Lemma admission_is_bounded_witness : exists s : sys unit, reachable small_server s /\ active_count (sy_threads s) = 2 /\
  sv_in_flight (sy_server s) = Z.of_nat (active_count (sy_threads s)) /\
  (sv_in_flight (sy_server s) + sv_slots (sy_server s) = sc_max_concurrent_requests small_server)%Z /\
  (0 <= sv_in_flight (sy_server s) <= sc_max_concurrent_requests small_server)%Z.
Proof.
  start [Arriving (u "x") HealthJob; Arriving (u "y") HealthJob] H. go H 0 m_accept. go H 1 m_accept.
  eexists. split; [exact H|]. split; [reflexivity|]. exact (admission_is_bounded small_server _ eq_refl H).
Defined.

Lemma drained_server_is_idle_witness : exists s : sys unit, reachable small_server s /\ Stopped true ∈ sy_threads s /\
  sv_stopping (sy_server s) = true /\ sv_in_flight (sy_server s) = 0%Z /\ forall p, p ∈ sy_threads s -> active p = false.
Proof.
  start [Stopping; Arriving (u "y") HealthJob] H. go H 0 m_stop. go H 0 m_drained. go H 1 (m_refuse small_server 1).
  eexists. split; [exact H|]. assert (Stopped true ∈ [Stopped true; Refused (u "server is shutting down")]) as Hin by left.
  split; [exact Hin|]. exact (drained_server_is_idle small_server _ eq_refl H Hin).
Defined.

Lemma runs_do_not_share_agents_witness : exists (sv : Server unit) l, reachable small_server (MkSys sv l overlapping) /\
  existsb is_session_stream overlapping = true.
Proof.
  destruct stream_overlaps_session_run as (sv & l & Hr & _). exists sv, l. split; [exact Hr|].
  assert (existsb is_session_stream overlapping =
    is_session_stream (Running (Some (u "s")) (u "a") 0 0) || is_session_stream (Streaming (Some (u "s")) 0)) as -> by reflexivity.
  apply (runs_do_not_share_agents small_server (MkSys sv l overlapping) 0 1 _ _ 0 Hr); [lia|reflexivity..].
Defined.

Lemma rate_limit_holds_witness :
  length (allowed_requests 2 (new_server (Ag := unit) small_server)
    ([(u "x", fl_of_Z 100); (u "x", fl_of_Z 110); (u "y", fl_of_Z 115)] ++ [(u "x", fl_of_Z 120)])) = 3%nat /\
  (zlen (filter (in_window (u "x") (fl_of_Z 120)) (allowed_requests 2 (new_server (Ag := unit) small_server)
    ([(u "x", fl_of_Z 100); (u "x", fl_of_Z 110); (u "y", fl_of_Z 115)] ++ [(u "x", fl_of_Z 120)]))) <= 2)%Z.
Proof.
  split; [vm_compute; reflexivity|]. apply (rate_limit_holds small_server 2); [reflexivity|reflexivity|].
  intros c Hc. cbn [app] in Hc. repeat (apply elem_of_cons in Hc as [->|Hc]; [vm_compute; reflexivity|]). by apply not_elem_of_nil in Hc.
Defined.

----------

--- BRIEF ---
All of the material above needs repeating. Keep it exact.

--- ANSWER BOX ---
Lemma admission_is_bounded_witness : exists s : sys unit, reachable small_server s /\ active_count (sy_threads s) = 2 /\
  sv_in_flight (sy_server s) = Z.of_nat (active_count (sy_threads s)) /\
  (sv_in_flight (sy_server s) + sv_slots (sy_server s) = sc_max_concurrent_requests small_server)%Z /\
  (0 <= sv_in_flight (sy_server s) <= sc_max_concurrent_requests small_server)%Z.
Proof.
  start [Arriving (u "x") HealthJob; Arriving (u "y") HealthJob] H. go H 0 m_accept. go H 1 m_accept.
  eexists. split; [exact H|]. split; [reflexivity|]. exact (admission_is_bounded small_server _ eq_refl H).
Defined.

Lemma drained_server_is_idle_witness : exists s : sys unit, reachable small_server s /\ Stopped true ∈ sy_threads s /\
  sv_stopping (sy_server s) = true /\ sv_in_flight (sy_server s) = 0%Z /\ forall p, p ∈ sy_threads s -> active p = false.
Proof.
  start [Stopping; Arriving (u "y") HealthJob] H. go H 0 m_stop. go H 0 m_drained. go H 1 (m_refuse small_server 1).
  eexists. split; [exact H|]. assert (Stopped true ∈ [Stopped true; Refused (u "server is shutting down")]) as Hin by left.
  split; [exact Hin|]. exact (drained_server_is_idle small_server _ eq_refl H Hin).
Defined.

Lemma runs_do_not_share_agents_witness : exists (sv : Server unit) l, reachable small_server (MkSys sv l overlapping) /\
  existsb is_session_stream overlapping = true.
Proof.
  destruct stream_overlaps_session_run as (sv & l & Hr & _). exists sv, l. split; [exact Hr|].
  assert (existsb is_session_stream overlapping =
    is_session_stream (Running (Some (u "s")) (u "a") 0 0) || is_session_stream (Streaming (Some (u "s")) 0)) as -> by reflexivity.
  apply (runs_do_not_share_agents small_server (MkSys sv l overlapping) 0 1 _ _ 0 Hr); [lia|reflexivity..].
Defined.

Lemma rate_limit_holds_witness :
  length (allowed_requests 2 (new_server (Ag := unit) small_server)
    ([(u "x", fl_of_Z 100); (u "x", fl_of_Z 110); (u "y", fl_of_Z 115)] ++ [(u "x", fl_of_Z 120)])) = 3%nat /\
  (zlen (filter (in_window (u "x") (fl_of_Z 120)) (allowed_requests 2 (new_server (Ag := unit) small_server)
    ([(u "x", fl_of_Z 100); (u "x", fl_of_Z 110); (u "y", fl_of_Z 115)] ++ [(u "x", fl_of_Z 120)]))) <= 2)%Z.
Proof.
  split; [vm_compute; reflexivity|]. apply (rate_limit_holds small_server 2); [reflexivity|reflexivity|].
  intros c Hc. cbn [app] in Hc. repeat (apply elem_of_cons in Hc as [->|Hc]; [vm_compute; reflexivity|]). by apply not_elem_of_nil in Hc.
Defined.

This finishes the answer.